Dans son numéro du 18 février 2011 le journal La Voz de Almería parle principalement du reportage de Felicity Lawrence paru dans The Guardian.
En page 3, il est dit que le syndicat SOC appellerait au boycott des produits de la province [d’Almería. NdT].
Nous, le SOC, voulons donner notre point de vue et expliquer notre but. Nous sommes un syndicat alternatif et intercédons pour le travailleur auprès de l’entrepreneur.
À Almería nous avons dix ans d’expérience : le travail aux champs, le logement des travailleurs, leurs problèmes, leurs loisirs sont aussi les nôtres.
Le SOC, c’est nous les précaires, et nous exposons nos problèmes. On a parlé de “manipulation”… Non, il ne s’agit pas de çà ; nous, nous appelons ça la réalité. Ici vivent des esclaves exploités et expulsés.
1. Nier qu’Alméria est la province espagnole où les immigrés vivent avec un emploi précaire, temporaire et intermittent dans l’agriculture, ce qui leur interdit tout enracinement et leur impose des conditions de vie indignes, nier cela serait insulter l’humanité. Voilà d’où vient le manque d’intégration.

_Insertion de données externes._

(** * Multi-persona code review: persona dispatch and report rendering

    A shallow embedding of [main.py]: the prompt templating done by
    [str.format], [CodeReviewPersona], [generate_persona_prompt], and the
    [CodeReviewEngine] methods [review_code], [list_available_personas] and
    [format_reviews].

    Python [str] values are modelled as [string], read as UTF-8 text.  The
    delimiters of the format mini-language, ASCII letters and ASCII white
    space are single bytes that never occur inside a multi-byte sequence, so
    scanning bytes and scanning code points agree on them. *)

From Stdlib Require Import String Ascii List Bool Arith NArith ZArith Lia.
From Stdlib Require Import DecimalString SpecFloat.
Import ListNotations.

Local Open Scope list_scope.
Local Open Scope string_scope.

(** ** Python exceptions *)

(** The subclasses of [Exception] that the modelled code can raise.  The
    argument is the exception's argument: a message, or the missing key. *)
Inductive PyExc : Type :=
| ValueError (msg : string)
| KeyError (key : string)
| IndexError (msg : string)
| AttributeError (msg : string)
| TypeError (msg : string).

(** ** String operations of the Python runtime *)

Module PyStr.

Definition snoc (s : string) (c : ascii) : string := s ++ String c "".

(** [str(n)] for a non-negative integer. *)
Definition of_nat (n : nat) : string := NilZero.string_of_uint (Nat.to_uint n).
Definition of_N (n : N) : string := NilZero.string_of_uint (N.to_uint n).

(** [s.lower()] on the ASCII letters.  Bytes of non-ASCII code points are
    left as they are: the Unicode case mapping outside ASCII is not
    modelled. *)
Definition lower_char (c : ascii) : ascii :=
  let n := nat_of_ascii c in
  if ((65 <=? n) && (n <=? 90))%nat then ascii_of_nat (n + 32) else c.

Fixpoint lower (s : string) : string :=
  match s with
  | EmptyString => EmptyString
  | String c r => String (lower_char c) (lower r)
  end.

(** White space as [str.strip()] sees it, in UTF-8:
    U+0009..U+000D, U+001C..U+001F, U+0020 (one byte);
    U+0085, U+00A0 (two bytes); U+1680, U+2000..U+200A, U+2028, U+2029,
    U+202F, U+205F, U+3000 (three bytes). *)
Definition space1 (a : ascii) : bool :=
  let n := nat_of_ascii a in
  (((9 <=? n) && (n <=? 13)) || ((28 <=? n) && (n <=? 32)))%nat.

Malgré tout cela, ils ont été et continuent d’être le moteur du succès de l’économie de la province. Ils sont les plus nombreux à travailler dans les serres où les températures oscillent entre 40° et 50° Celsius. Beaucoup d’immigrés vivent dans des cabanes en bois et carton disséminées entre les serres, très éloignées du centre urbain, sans eau potable ni électricité.
2. Nous autres, membres du SOC, avons travaillé dans les serres, et nous savons avec qui nous y étions. Les fils des patrons font carrière, roulent en voitures de luxe, s’amusent, tandis que les journaliers payés entre 20 et 35 euros [par jour. NdT] ont encore des salaires non versés. Dire cela ce n’est pas mentir, c’est être responsable.

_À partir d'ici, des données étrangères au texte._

(** On a series of at least five bars with pairwise distinct timestamps,
    and for a horizon whose dates can be computed, the only thing that can
    fail is the fit: when it raises the result is empty, and when it returns
    the line [(coef, intercept)] the result has one point per day of the
    horizon, the point at position [i] being the line at the index
    [len df + i]. *)
Theorem linear_follows_fitted_line (df : list (@PriceBar F)) (symbol : string)
  (days : Z) :
  5 <= len df ->
  NoDup (map bar_timestamp df) ->
  horizon_in_range df days = true ->
  let closes := map close (sort_values bar_timestamp df) in
  (forall e, sk_fit (arange 0 (len df)) closes = Raise e ->
             forecast_linear_regression df symbol days = Ret [])
  /\ (forall coef intercept,
        sk_fit (arange 0 (len df)) closes = Ret (coef, intercept) ->
        1 <= days ->
        exists r,
          forecast_linear_regression df symbol days = Ret r
          /\ len r = days
          /\ forall i p, nth_error r i = Some p ->
               predicted_close p
               = fadd (fmul coef (of_int (len df + Z.of_nat i))) intercept).
Proof. intros Hlen _ _. exact (linear_with_fit df symbol days Hlen). Qed.

End LinearLine.

Lemma linear_follows_fitted_line_witness :
  exists r,
    @forecast_linear_regression Qc _ (sklearn_only []) scenario_series "AAPL" 5
    = Ret r
    /\ len r = 5.
Proof.
  assert (Hlen5 : 5 <= len scenario_series) by (vm_compute; discriminate).
  assert (Hnd : NoDup (map bar_timestamp scenario_series))
    by (apply NoDup_by_nodup; vm_compute; reflexivity).
  assert (Hrange : horizon_in_range scenario_series 5 = true)
    by (vm_compute; reflexivity).
  destruct (@linear_follows_fitted_line Qc _ (sklearn_only []) scenario_series
              "AAPL" 5 Hlen5 Hnd Hrange) as [_ Hline].
  destruct (ols_fit (arange 0 (len scenario_series))
              (map close (sort_values bar_timestamp scenario_series)))
    as [[coef intercept] | e] eqn:Hfit; [| discriminate].
  destruct (Hline coef intercept Hfit) as (r & Hr & Hlen & _); [lia |].
  exists r. now split.
Defined.

(** ** The order of the input rows *)

Lemma NoDup_map_injective_on {A B : Type} (f : A -> B) (l : list A) (x y : A) :
  NoDup (map f l) -> In x l -> In y l -> f x = f y -> x = y.
Proof.
  induction l as [| a l IH]; intros Hnd Hx Hy Hxy; [destruct Hx |].
  simpl in Hnd. inversion Hnd as [| ? ? Ha Hl]; subst.
  destruct Hx as [-> | Hx], Hy as [-> | Hy]; auto.
  - exfalso. apply Ha. rewrite Hxy. now apply in_map.
  - exfalso. apply Ha. rewrite <- Hxy. now apply in_map.
Qed.

Lemma ascending_perm_eq {A : Type} (key : A -> Z) (s1 s2 : list A) :
  ascending (map key s1) -> ascending (map key s2) -> Permutation s1 s2 ->
  NoDup (map key s1) -> s1 = s2.
Proof.
  revert s2. induction s1 as [| a s1 IH]; intros s2 H1 H2 Hp Hnd.
  - apply Permutation_nil in Hp. now subst.
  - destruct s2 as [| b s2];
      [apply Permutation_sym, Permutation_nil in Hp; discriminate |].
    assert (Hab : a = b).
    { apply (NoDup_map_injective_on key (a :: s1)); [exact Hnd | now left | |].
      - apply (Permutation_in b (Permutation_sym Hp)). now left.
      - destruct H1 as [Ha _], H2 as [Hb _]. apply Z.le_antisymm.
        + assert (Hin : In b (a :: s1))
            by (apply (Permutation_in b (Permutation_sym Hp)); now left).
          destruct Hin as [<- | Hin]; [lia | apply Ha, in_map, Hin].
        + assert (Hin : In a (b :: s2))
            by (apply (Permutation_in a Hp); now left).
          destruct Hin as [<- | Hin]; [lia | apply Hb, in_map, Hin]. }
    subst b. f_equal. apply Permutation_cons_inv in Hp.
    apply IH; [apply H1 | apply H2 | exact Hp |].
    simpl in Hnd. now inversion Hnd.
Qed.

Lemma sort_values_perm_eq {A : Type} (key : A -> Z) (l1 l2 : list A) :
  Permutation l1 l2 -> NoDup (map key l1) ->
  sort_values key l1 = sort_values key l2.
Proof.
  intros Hp Hnd. apply (ascending_perm_eq key).
  - apply sort_values_ascending.
  - apply sort_values_ascending.
  - rewrite !sort_values_perm. exact Hp.
  - apply (Permutation_NoDup (l := map key l1)); [| exact Hnd].
    apply Permutation_map, Permutation_sym, sort_values_perm.
Qed.

(** With pairwise distinct keys a frame has one ascending arrangement: any
    sort gives [sort_values]. *)
Lemma sort_values_unique {A : Type} (key : A -> Z) (l s : list A) :
  NoDup (map key l) -> Permutation l s -> ascending (map key s) ->
  s = sort_values key l.
Proof.
  intros Hnd Hp Hs. symmetry. apply (ascending_perm_eq key).
  - apply sort_values_ascending.
  - exact Hs.
  - rewrite sort_values_perm. exact Hp.
  - apply (Permutation_NoDup (l := map key l)); [| exact Hnd].
    apply Permutation_map, Permutation_sym, sort_values_perm.
Qed.

Lemma sort_values_idem {A : Type} (key : A -> Z) (l : list A) :
  sort_values key (sort_values key l) = sort_values key l.
Proof. apply sort_values_sorted, sort_values_ascending. Qed.

Lemma is_empty_sort_values {A : Type} (key : A -> Z) (l : list A) :
  match sort_values key l with [] => true | _ => false end
  = match l with [] => true | _ => false end.
Proof.
  destruct l as [| x l]; [reflexivity |].
  destruct (sort_values key (x :: l)) eqn:Hs; [| reflexivity].
  apply (f_equal (@List.length A)) in Hs. rewrite sort_values_length in Hs.
  discriminate.
Qed.

Section InputOrder.

Context {F : Type} {N : PyNum F} {E : @Externals F}.

(** A strategy sees its input through the sorted frame only. *)
Lemma forecast_of_sorted (m : Method) (df : list (@PriceBar F)) (symbol : string)
  (h : Z) :
  forecast m df symbol h = forecast m (sort_values bar_timestamp df) symbol h.
Proof.
  destruct m; simpl;
    unfold forecast_linear_regression, forecast_moving_average,
      forecast_moving_average_with, forecast_arima, forecast_prophet;
    rewrite ?prophet_frame, is_empty_sort_values, len_sort_values,
      sort_values_idem;
    reflexivity.
Qed.

(** The strategies do not depend on the order in which the bars arrive,
    provided no two bars share a timestamp. *)
Theorem forecast_ignores_row_order (m : Method) (df df' : list (@PriceBar F))
  (symbol : string) (h : Z) :
  Permutation df df' -> NoDup (map bar_timestamp df) ->
  forecast m df symbol h = forecast m df' symbol h.
Proof.
  intros Hp Hnd.
  rewrite (forecast_of_sorted m df), (forecast_of_sorted m df').
  now rewrite (sort_values_perm_eq bar_timestamp df df' Hp Hnd).
Qed.

End InputOrder.

Lemma forecast_ignores_row_order_witness :
  @forecast Qc _ (sklearn_only []) linear (rev scenario_series) "AAPL" 5
  = Ret scenario_forecast.
Proof.
  rewrite <- (@forecast_ignores_row_order Qc _ (sklearn_only []) linear
                scenario_series (rev scenario_series) "AAPL" 5).
  - vm_compute. reflexivity.
  - apply Permutation_rev.
  - vm_compute. repeat (constructor; [simpl; intuition discriminate |]).
    constructor.
Defined.

(** ** generate_forecast as a whole *)

Lemma fetch_historical_data_length {F : Type} {E : @Externals F}
  (symbol : string) (n : Z) (df : list (@PriceBar F)) :
  0 <= n -> fetch_historical_data symbol n = Ret df -> len df <= n.
Proof.
  intros Hn. unfold fetch_historical_data, try_except.
  destruct (supabase_select symbol) as [[| b data] | e]; simpl;
    intros [= <-]; try (unfold len; simpl; lia).
  rewrite tail_nonneg by exact Hn. unfold len. rewrite length_skipn. lia.
Qed.

(** Whatever the symbol, the horizon and the method string,
    [generate_forecast] returns normally; its result is empty or is the full
    horizon computed from at most the 90 latest bars of the symbol: [days]
    points, numbered from 1 and dated day by day after the latest bar. *)
Theorem generate_forecast_contract {F : Type} {N : PyNum F} {E : @Externals F}
  (symbol : string) (days : Z) (method : string) :
  exists r,
    generate_forecast symbol days method = Ret r
    /\ (r = []
        \/ exists df b,
             fetch_historical_data symbol 90 = Ret df
             /\ len df <= 90
             /\ final_bar df = Ret b
             /\ len r = days
             /\ forall i p, nth_error r i = Some p ->
                  forecast_day p = Z.of_nat i + 1
                  /\ timestamp p
                     = bar_timestamp b + (Z.of_nat i + 1) * ns_per_day).
Proof.
  unfold generate_forecast.
  destruct (fetch_historical_data_returns symbol 90) as (df & Hdf).
  rewrite Hdf. cbn [bind].
  assert (Hlen : len df <= 90)
    by (apply (fetch_historical_data_length symbol 90 df); [lia | exact Hdf]).
  assert (Hm : forall m, exists r,
    forecast m df symbol days = Ret r
    /\ (r = []
        \/ exists df' b,
             Ret df = Ret df' /\ len df' <= 90 /\ final_bar df' = Ret b
             /\ len r = days
             /\ forall i p, nth_error r i = Some p ->
                  forecast_day p = Z.of_nat i + 1
                  /\ timestamp p
                     = bar_timestamp b + (Z.of_nat i + 1) * ns_per_day)).
  { intros m. destruct (forecast_contract m df symbol days)
      as (r & Hr & [Hnil | (b & Hb & Hs & _)]).
    - exists r. split; [exact Hr | now left].
    - exists r. split; [exact Hr | right]. exists df, b.
      repeat (split; [reflexivity || assumption || apply Hs |]).
      intros i p Hp. exact (horizon_shape_nth _ _ _ _ _ Hs Hp). }
  destruct df as [| b0 df0]; [exists []; split; [reflexivity | now left] |].
  destruct (String.eqb method "linear"); [exact (Hm linear) |].
  destruct (String.eqb method "moving_average"); [exact (Hm moving_average) |].
  destruct (String.eqb method "arima"); [exact (Hm arima) |].
  destruct (String.eqb method "prophet"); [exact (Hm prophet) |].
  exists []. split; [reflexivity | now left].
Qed.

(** When the query for the symbol raises or returns no row, the result is
    empty for every method string and every horizon. *)
Theorem generate_forecast_without_data {F : Type} {N : PyNum F}
  {E : @Externals F} (symbol : string) (days : Z) (method : string) :
  (forall rows, supabase_select symbol = Ret rows -> rows = []) ->
  generate_forecast symbol days method = Ret [].
Proof.
  intros Hnone. unfold generate_forecast, fetch_historical_data, try_except.
  destruct (supabase_select symbol) as [rows | e]; [| reflexivity].
  now rewrite (Hnone rows eq_refl).
Qed.

Lemma generate_forecast_without_data_witness :
  @generate_forecast Qc _ (all_libraries scenario_series) "GOOG" 7 "linear"
  = Ret [].
Proof.
  apply (@generate_forecast_without_data Qc _ (all_libraries scenario_series)
           "GOOG" 7 "linear").
  intros rows Hrows. vm_compute in Hrows. now injection Hrows as <-.
Defined.

(** A negative lookback makes the loader drop that many of the earliest bars
    instead of keeping the latest ones (for a history whose bars have
    pairwise distinct timestamps). *)
Theorem loader_drops_first_bars_on_negative_lookback {F : Type}
  {E : @Externals F} (symbol : string) (lookback_days : Z)
  (history : list (@PriceBar F)) :
  lookback_days < 0 -> history <> [] ->
  NoDup (map bar_timestamp history) ->
  supabase_select symbol = Ret history ->
  fetch_historical_data symbol lookback_days
  = Ret (skipn (Z.to_nat (- lookback_days))
           (sort_values bar_timestamp history)).
Proof.
  intros Hn Hne _ Hsel. destruct history as [| b history]; [contradiction |].
  now apply loader_negative_lookback.
Qed.

Lemma loader_drops_first_bars_on_negative_lookback_witness :
  exists series,
    @fetch_historical_data Qc (sklearn_only scenario_series) "AAPL" (-18)
    = Ret series
    /\ map (fun b => this (close b)) series = [118; 119]%Q.
Proof.
  eexists. split.
  - apply (@loader_drops_first_bars_on_negative_lookback Qc
             (sklearn_only scenario_series) "AAPL" (-18) scenario_series).
    + lia.
    + discriminate.
    + apply NoDup_by_nodup. vm_compute. reflexivity.
    + reflexivity.
  - vm_compute. reflexivity.
Defined.

(** * Further properties of the storage scripts *)

(** ** Keys as propositions *)

Lemma unique_key_eqb_eq (a b : unique_key) : unique_key_eqb a b = true <-> a = b.
Proof.
  destruct a as [[d s] m], b as [[d' s'] m']. unfold unique_key_eqb. simpl.
  rewrite !andb_true_iff, Z.eqb_eq, !String.eqb_eq. split.
  - intros [[-> ->] ->]. reflexivity.
  - intros [= -> -> ->]. now repeat split.
Qed.

Lemma key_in_In (k : unique_key) (ks : list unique_key) :
  key_in k ks = true <-> In k ks.
Proof.
  unfold key_in. rewrite existsb_exists. split.
  - intros (k' & Hin & Heq). apply unique_key_eqb_eq in Heq. now subst.
  - intros Hin. exists k. split; [exact Hin | apply unique_key_eqb_refl].
Qed.

Lemma has_duplicate_NoDup (ks : list unique_key) :
  has_duplicate ks = false <-> NoDup ks.
Proof.
  induction ks as [| k ks IH]; simpl.
  - split; [constructor | reflexivity].
  - rewrite orb_false_iff, IH. split.
    + intros [Hk Hnd]. constructor; [| exact Hnd].
      intros Hin. apply key_in_In in Hin. congruence.
    + intros Hnd. inversion Hnd as [| ? ? Hk Hks]; subst. split; [| exact Hks].
      destruct (key_in k ks) eqn:Hin; [| reflexivity].
      apply key_in_In in Hin. contradiction.
Qed.

Lemma keys_of_keyed {F : Type} (f : @record F -> unique_key)
  (rows : list (@record F)) :
  (forall r, In r rows -> key_of r = Some (f r)) -> keys rows = map f rows.
Proof.
  induction rows as [| r rows IH]; intros H; [reflexivity |].
  simpl. rewrite (H r (or_introl eq_refl)), IH; [reflexivity |].
  intros r' Hr'. apply H. now right.
Qed.

Lemma keys_map {F A : Type} (make : A -> @record F) (key : A -> unique_key)
  (l : list A) :
  (forall a, key_of (make a) = Some (key a)) -> keys (map make l) = map key l.
Proof.
  intros H. induction l as [| a l IH]; [reflexivity |].
  simpl. now rewrite H, IH.
Qed.

(** ** The loop only appends, and counts at most what it is given *)

Section StoreAppends.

3. À Alméria il n’y a pas de courage politique pour aller jusqu’au bout de quoi que ce soit, l’entreprise privée a toujours tout fait et a dépassé n’importe quel accord de l’administration… Tout empire : les nombreuses réunions entre les agents sociaux et la subdélégation du gouvernement d’Alméria ne mènent à rien. Ici, ceux qui commandent ce sont les propriétaires, le capital. C’est la guerre économique : d’abord les banques, et après les individus.

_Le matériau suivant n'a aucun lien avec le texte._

Lemma delete_then_patch_restores_data_witness :
  let d1 := Worker.out_db
              (Worker.handle_delete (Scenario.fresh "e3") (Scenario.delete "a")
                 "a" Scenario.two_documents) in
  let d2 := Worker.out_db
              (Worker.handle_patch (Scenario.fresh "e4")
                 (Scenario.patch "a" (JObj [("y", JNum 3)]) None) "items" "a" d1) in
  Worker.out_response (Worker.handle_get "a" d2)
  = {| Worker.status := 200;
       Worker.resp_body :=
         Worker.JsonDocument
           (Store.set_data_version
              (Json.json_patch (Store.doc_data Scenario.row_a) (JObj [("y", JNum 3)]))
              (Store.events_seq Scenario.two_documents + 2) Scenario.row_a) |}.
Proof.
  apply (delete_then_patch_restores_data (Scenario.fresh "e3") (Scenario.fresh "e4")
           (Scenario.delete "a") (Scenario.patch "a" (JObj [("y", JNum 3)]) None)
           "items" "a" Scenario.two_documents Scenario.row_a
           (Scenario.write_body (JObj [("y", JNum 3)]) None None)
           (JObj [("y", JNum 3)])).
  - vm_compute. reflexivity.
  - discriminate.
  - reflexivity.
  - reflexivity.
  - reflexivity.
  - reflexivity.
Defined.

(** X8. What a PUT that is answered 200 or 201 stored is what GET
    returns next: the data of the request, at the version the PUT
    answered with, the document being live (a deleted one is brought
    back). *)
Theorem put_then_get (uuid : nat -> string) (req : Worker.request)
    (col id : string) (d : Store.db) (b : Worker.body) (j : json) :
  Worker.req_json req = Some b ->
  Worker.data b = Some j ->
  let o := Worker.handle_put uuid req col id d in
  Spec.succeeded o = true ->
  exists r,
    Worker.out_response (Worker.handle_get id (Worker.out_db o))
    = {| Worker.status := 200; Worker.resp_body := Worker.JsonDocument r |}
    /\ Store.doc_data r = j
    /\ Store.doc_deleted r = false
    /\ (Worker.resp_body (Worker.out_response o)
        = Worker.JsonWritten (Store.doc_version r)
        \/ Worker.resp_body (Worker.out_response o)
           = Worker.JsonCreated id (Store.doc_path r) (Store.doc_version r)).
Proof.
  intros Hb Hj. unfold Worker.handle_put, Store.select_document.
  rewrite Hb, Hj.
  destruct (Store.documents d !! id) as [doc|] eqn:Hdoc.
  - destruct (Worker.version_conflict _ _); [discriminate|]. simpl. intros _.
    unfold Worker.handle_get, Store.select_live_document. simpl.
    rewrite lookup_alter_eq, Hdoc. simpl.
    eexists. split; [reflexivity|]. simpl. auto.
  - simpl. destruct (Worker.userId b) as [user|]; [|discriminate].
    unfold Store.run. simpl. rewrite Hdoc. simpl. intros _.
    unfold Worker.handle_get, Store.select_live_document. simpl.
    rewrite lookup_insert_eq. simpl.
    eexists. split; [reflexivity|]. simpl. auto.
Qed.

Lemma put_then_get_witness :
  let o := Worker.handle_put (Scenario.fresh "e")
             (Scenario.put "c" (JObj [("n", JNum 1)]) None None) "items" "c"
             Scenario.two_documents in
  exists r,
    Worker.out_response (Worker.handle_get "c" (Worker.out_db o))
    = {| Worker.status := 200; Worker.resp_body := Worker.JsonDocument r |}
    /\ Store.doc_data r = JObj [("n", JNum 1)]
    /\ Store.doc_deleted r = false
    /\ (Worker.resp_body (Worker.out_response o)
        = Worker.JsonWritten (Store.doc_version r)
        \/ Worker.resp_body (Worker.out_response o)
           = Worker.JsonCreated "c" (Store.doc_path r) (Store.doc_version r)).
Proof.
  apply (put_then_get (Scenario.fresh "e")
           (Scenario.put "c" (JObj [("n", JNum 1)]) None None) "items" "c"
           Scenario.two_documents
           (Scenario.write_body (JObj [("n", JNum 1)]) None None)
           (JObj [("n", JNum 1)])).
  - reflexivity.
  - reflexivity.
  - vm_compute. reflexivity.
Defined.

(** X9. What a PATCH stored is what GET returns next: on a document with
    data [data], a PATCH with patch [p] that passes its version check is
    answered 200 with the version of its event, and GET then returns
    [json_patch(data, p)] at that version. *)
Theorem patch_then_get (uuid : nat -> string) (req : Worker.request)
    (col id : string) (d : Store.db) (doc : Store.doc_row) (b : Worker.body)
    (p : json) :
  Store.documents d !! id = Some doc ->
  Worker.req_json req = Some b ->
  Worker.data b = Some p ->
  Worker.version_conflict (Worker.expectedVersion b) (Store.doc_version doc) = false ->
  let o := Worker.handle_patch uuid req col id d in
  Worker.out_response o
  = {| Worker.status := 200;
       Worker.resp_body := Worker.JsonWritten (Store.events_seq d + 1) |}
  /\ Worker.out_response (Worker.handle_get id (Worker.out_db o))
     = {| Worker.status := 200;
          Worker.resp_body :=
            Worker.JsonDocument
              (Store.set_data_version (Json.json_patch (Store.doc_data doc) p)
                 (Store.events_seq d + 1) doc) |}.
Proof.
  intros Hdoc Hb Hp Hocc. unfold Worker.handle_patch, Store.select_document.
  rewrite Hb, Hdoc, Hocc, Hp. simpl.
  rewrite lookup_alter_eq, Hdoc. simpl. split; [reflexivity|].
  unfold Worker.handle_get, Store.select_live_document. simpl.
  rewrite lookup_alter_eq, Hdoc. reflexivity.
Qed.

Lemma patch_then_get_witness :
  let o := Worker.handle_patch (Scenario.fresh "e")
             (Scenario.patch "a" (JObj [("y", JNum 3)]) (Some 1)) "items" "a"
             Scenario.two_documents in
  Worker.out_response o
  = {| Worker.status := 200;
       Worker.resp_body :=
         Worker.JsonWritten (Store.events_seq Scenario.two_documents + 1) |}
  /\ Worker.out_response (Worker.handle_get "a" (Worker.out_db o))
     = {| Worker.status := 200;
          Worker.resp_body :=
            Worker.JsonDocument
              (Store.set_data_version
                 (Json.json_patch (Store.doc_data Scenario.row_a)
                    (JObj [("y", JNum 3)]))
                 (Store.events_seq Scenario.two_documents + 1) Scenario.row_a) |}.
Proof.
  apply (patch_then_get (Scenario.fresh "e")
           (Scenario.patch "a" (JObj [("y", JNum 3)]) (Some 1)) "items" "a"
           Scenario.two_documents Scenario.row_a
           (Scenario.write_body (JObj [("y", JNum 3)]) None (Some 1))
           (JObj [("y", JNum 3)])).
  - vm_compute. reflexivity.
  - reflexivity.
  - reflexivity.
  - reflexivity.
Defined.

(** ** The batch route *)

(** A document statement of the batch route leaves the log alone. *)
Lemma batch_doc_stmt_log (type id ws : string) (col : option string)
    (path user : string) (data : option json) (ds : list Store.stmt)
    (d d' : Store.db) (rids : list Z) :
  Worker.batch_doc_stmt type id ws col path user data = Some ds ->
  Store.batch ds d = Some (d', rids) ->
  Store.events d' = Store.events d /\ Store.events_seq d' = Store.events_seq d.
Proof.
  unfold Worker.batch_doc_stmt. intros Hds Hbatch.
  assert (ds = [] \/ exists s, ds = [s]
          /\ match s with
             | Store.BatchUpsertDocument _ _ _ _ _ _
             | Store.BatchUpdateDocument _ _
             | Store.BatchTombstoneDocument _ => True
             | _ => False
             end) as [->|(s & -> & Hs)].
  { clear Hbatch. repeat case_match; simplify_option_eq; eauto; right; eexists; (split; [reflexivity|exact I]). }
  - simpl in Hbatch. now simplify_eq.
  - apply batch_cons in Hbatch as (d1 & rids' & Hexec & Hnil & _).
    simpl in Hnil. simplify_eq.
    destruct s; try contradiction; simpl in Hexec;
      repeat case_match; simplify_eq; auto.
Qed.

Lemma batch_app (a b : list Store.stmt) (d d' : Store.db) (rids : list Z) :
  Store.batch (a ++ b) d = Some (d', rids) ->
  exists d1 r1 r2,
    Store.batch a d = Some (d1, r1) /\ Store.batch b d1 = Some (d', r2)
    /\ rids = r1 ++ r2.
Proof.
  revert d rids. induction a as [|s a IH]; intros d rids; simpl.
  - intros H. exists d, [], rids. auto.
  - destruct (Store.run s d) as [[d1 rid]|]; simpl; [|discriminate].
    destruct (Store.batch (a ++ b) d1) as [[d2 rs]|] eqn:Hrest; simpl; [|discriminate].
    intros [= <- <-].
    destruct (IH _ _ Hrest) as (d3 & r1 & r2 & Ha & Hb & ->).
    exists d3, (rid :: r1), r2. rewrite Ha. simpl. auto.
Qed.

Lemma prepare_batch_prepared (h : host) (uuid : nat -> string) (d0 : Store.db)
    (auth : option Rules.auth_ctx) (ws : string) (ops : list Worker.batch_op) :
  forall i stmts pubs stmts' pubs',
    Worker.prepare_batch h uuid d0 auth ws ops i stmts pubs
    = Worker.Prepared stmts' pubs' ->
    forallb (Laws.accepted h d0 auth ws) ops = true
    /\ pubs' = pubs ++ (ops ≫= Laws.operation_publications auth)
    /\ exists tail,
         stmts' = stmts ++ tail
         /\ forall d d' rids,
              Store.batch tail d = Some (d', rids) ->
              Store.events d'
              = Store.events d
                ++ imap (fun k o =>
                           Laws.batch_event ws (uuid (i + k)%nat)
                             (Store.events_seq d + Z.of_nat k + 1) o) ops
              /\ Store.events_seq d' = Store.events_seq d + Z.of_nat (length ops).
Proof.
  induction ops as [|o ops IH]; intros i stmts pubs stmts' pubs'.
  - simpl. intros [= <- <-]. split; [reflexivity|]. split; [now rewrite app_nil_r|].
    exists []. split; [now rewrite app_nil_r|].
    simpl. intros d d' rids [= <- <-]. rewrite app_nil_r. split; [reflexivity|lia].
  - simpl.
    fold (Spec.batch_target o). fold (Laws.batch_user auth).
    destruct (Worker.batch_conflict _ _) eqn:Hconflict; [discriminate|].
    destruct (Worker.allowed _ _ _ _) eqn:Hallowed; [|discriminate].
    destruct (Worker.batch_doc_stmt _ _ _ _ _ _ _) as [ds|] eqn:Hds; [|discriminate].
    intros Hprep. destruct (IH _ _ _ _ _ Hprep) as (Hacc & -> & tail & -> & Htail).
    split.
    { cbn [forallb]. rewrite Hacc, andb_true_r. unfold Laws.accepted.
      rewrite Hconflict, Hallowed, Hds. reflexivity. }
    split.
    { rewrite <- app_assoc. reflexivity. }
    eexists (_ :: ds ++ tail). split.
    { rewrite <- !app_assoc. reflexivity. }
    intros d d' rids Hbatch.
    apply batch_cons in Hbatch as (d1 & rids1 & He & Hbatch & _).
    simpl in He. injection He as <-.
    apply batch_app in Hbatch as (d2 & r1 & r2 & Hdoc & Hrest & _).
    destruct (batch_doc_stmt_log _ _ _ _ _ _ _ _ _ _ _ Hds Hdoc) as [Hev Hseq].
    destruct (Htail _ _ _ Hrest) as [Hev' Hseq'].
    rewrite Hev', Hseq', Hev, Hseq. simpl. split; [|lia].
    rewrite <- app_assoc. f_equal. simpl. f_equal.
    + unfold Laws.batch_event. f_equal; [lia|]. now rewrite Nat.add_0_r.
    + apply imap_ext. intros k x _. simpl. unfold Laws.batch_event.
      f_equal; [lia|]. f_equal. lia.
Qed.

Les contrats de travail permettant aux immigrés d’être régularisés ne répondent pas aux exigences de la loi sur les étrangers (un an de présence et être à jour de ses cotisations à la Sécurité sociale), et ceux qui en subissent les conséquences ce sont eux, les travailleurs immigrés. Le message du Bureau de la main-d’œuvre étrangère est très clair : si les propriétaires ne respectent pas les normes législatives, les immigrés n’auront pas de papiers.
4. Pour finir, nous disons que nous n’appelons pas au boycott des produits d’Alméria, ce que nous voulons c’est qu’on applique la législation du travail, que l’on verse les salaires prévus par les accords, qu’on respecte les mesures de sécurité au travail, que les logements loués aux travailleurs par les entreprises répondent aux normes d’habitabilité, que toutes les journées ouvrées soient déclarées à la Sécurité sociale.
Ceci, dans un état de droit, ça s’appelle respecter les lois votées au Parlement. Le débat est là. Nous pouvons tous dire non pour changer ce système sauvage.
La presse responsable devrait emboîter les pas du Guardian et de Felicity : chercher où est la vérité ! »
Spitou Mendy a raison de mettre ainsi en évidence la mauvaise foi des journalistes espagnols, même s’il est vrai que ce type d’exploitation n’est pas l’exclusivité d’un seul pays. Mais là-bas comme ici, il faudra bien que les prolétaires n’aient plus de patrie – ni de patrons.



1. Voir Le Monde libertaire, n° 1594 et 1596.
2. En 2000, à El Ejido, eurent lieu des ratonnades contre la communauté immigrée : une soixantaine de blessés, logements détruits, aucune arrestation chez les agresseurs.
3. Parti populaire : parti de droite équivalent de notre UMP, mais avec d’anciens partisans du mouvement franquiste.